• Your assignment:
Could you repeat the records below exactly as written?

(Stored items)

Lemma Purge_shards c i sh :
  c_shards (Purge c) !! i = Some sh -> exists sh0, c_shards c !! i = Some sh0 /\ sh = shard_Clear sh0.
Proof.
  unfold Purge; cbn [with_shards c_shards].
  change (map shard_Clear) with (fmap (M:=list) shard_Clear). rewrite list_lookup_fmap.
  intros (sh0 & Hi & ->)%fmap_Some. by exists sh0.
Qed.

Lemma Purge_refines c :
  cache_wf c ->
  cache_wf (Purge c) /\ capacity (Purge c) = capacity c /\ abs (Purge c) = map (fun _ => []) (abs c).
Proof.
  intros [Hp Hw Hr]. split_and!.
  - split.
    + unfold Purge; cbn [with_shards c_shards c_shardMask]. by rewrite length_map.
    + intros i sh (sh0 & Hi & ->)%Purge_shards. destruct (Hw i sh0 Hi). auto using shard_Clear_wf.
    + intros i sh k (sh0 & Hi & ->)%Purge_shards. cbn. by intros [? ?%lookup_empty_Some].
  - unfold capacity, Purge; cbn [with_shards c_shards]. clear.
    induction (c_shards c) as [| s l IH]; [done |]. cbn in *. by rewrite IH.
  - unfold abs, Purge; cbn [with_shards c_shards]. by rewrite !map_map.
Qed.

(** ** Construction *)

Lemma halve_shards_pow2 fuel k m :
  1 <= m -> 0 <= k -> (Z.to_nat k < fuel)%nat ->
  exists j, 0 <= j <= k /\ halve_shards fuel (2 ^ k) m = 2 ^ j /\ 2 ^ j <= m.
Proof.
  revert k. induction fuel as [| fuel IH]; intros k Hm Hk Hf; [lia |]. cbn [halve_shards].
  destruct (Z.ltb_spec m (2 ^ k)) as [Hlt | Hge]; [| exists k; split_and!; lia].
  assert (k <> 0) by (intros ->; cbn in Hlt; lia).
  assert (Hhalf : 2 ^ k / 2 = 2 ^ (k - 1)).
  { replace k with (Z.succ (k - 1)) at 1 by lia. rewrite Z.pow_succ_r by lia.
    rewrite Z.mul_comm. apply Z.div_mul. lia. }
  rewrite Hhalf. destruct (IH (k - 1) Hm ltac:(lia) ltac:(lia)) as (j & Hj & -> & Hjm).
  exists j. split_and!; [lia | lia | done | done].
Qed.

• Finished exercise:
Lemma Purge_shards c i sh :
  c_shards (Purge c) !! i = Some sh -> exists sh0, c_shards c !! i = Some sh0 /\ sh = shard_Clear sh0.
Proof.
  unfold Purge; cbn [with_shards c_shards].
  change (map shard_Clear) with (fmap (M:=list) shard_Clear). rewrite list_lookup_fmap.
  intros (sh0 & Hi & ->)%fmap_Some. by exists sh0.
Qed.

Lemma Purge_refines c :
  cache_wf c ->
  cache_wf (Purge c) /\ capacity (Purge c) = capacity c /\ abs (Purge c) = map (fun _ => []) (abs c).
Proof.
  intros [Hp Hw Hr]. split_and!.
  - split.
    + unfold Purge; cbn [with_shards c_shards c_shardMask]. by rewrite length_map.
    + intros i sh (sh0 & Hi & ->)%Purge_shards. destruct (Hw i sh0 Hi). auto using shard_Clear_wf.
    + intros i sh k (sh0 & Hi & ->)%Purge_shards. cbn. by intros [? ?%lookup_empty_Some].
  - unfold capacity, Purge; cbn [with_shards c_shards]. clear.
    induction (c_shards c) as [| s l IH]; [done |]. cbn in *. by rewrite IH.
  - unfold abs, Purge; cbn [with_shards c_shards]. by rewrite !map_map.
Qed.

(** ** Construction *)

Lemma halve_shards_pow2 fuel k m :
  1 <= m -> 0 <= k -> (Z.to_nat k < fuel)%nat ->
  exists j, 0 <= j <= k /\ halve_shards fuel (2 ^ k) m = 2 ^ j /\ 2 ^ j <= m.
Proof.
  revert k. induction fuel as [| fuel IH]; intros k Hm Hk Hf; [lia |]. cbn [halve_shards].
  destruct (Z.ltb_spec m (2 ^ k)) as [Hlt | Hge]; [| exists k; split_and!; lia].
  assert (k <> 0) by (intros ->; cbn in Hlt; lia).
  assert (Hhalf : 2 ^ k / 2 = 2 ^ (k - 1)).
  { replace k with (Z.succ (k - 1)) at 1 by lia. rewrite Z.pow_succ_r by lia.
    rewrite Z.mul_comm. apply Z.div_mul. lia. }
  rewrite Hhalf. destruct (IH (k - 1) Hm ltac:(lia) ltac:(lia)) as (j & Hj & -> & Hjm).
  exists j. split_and!; [lia | lia | done | done].
Qed.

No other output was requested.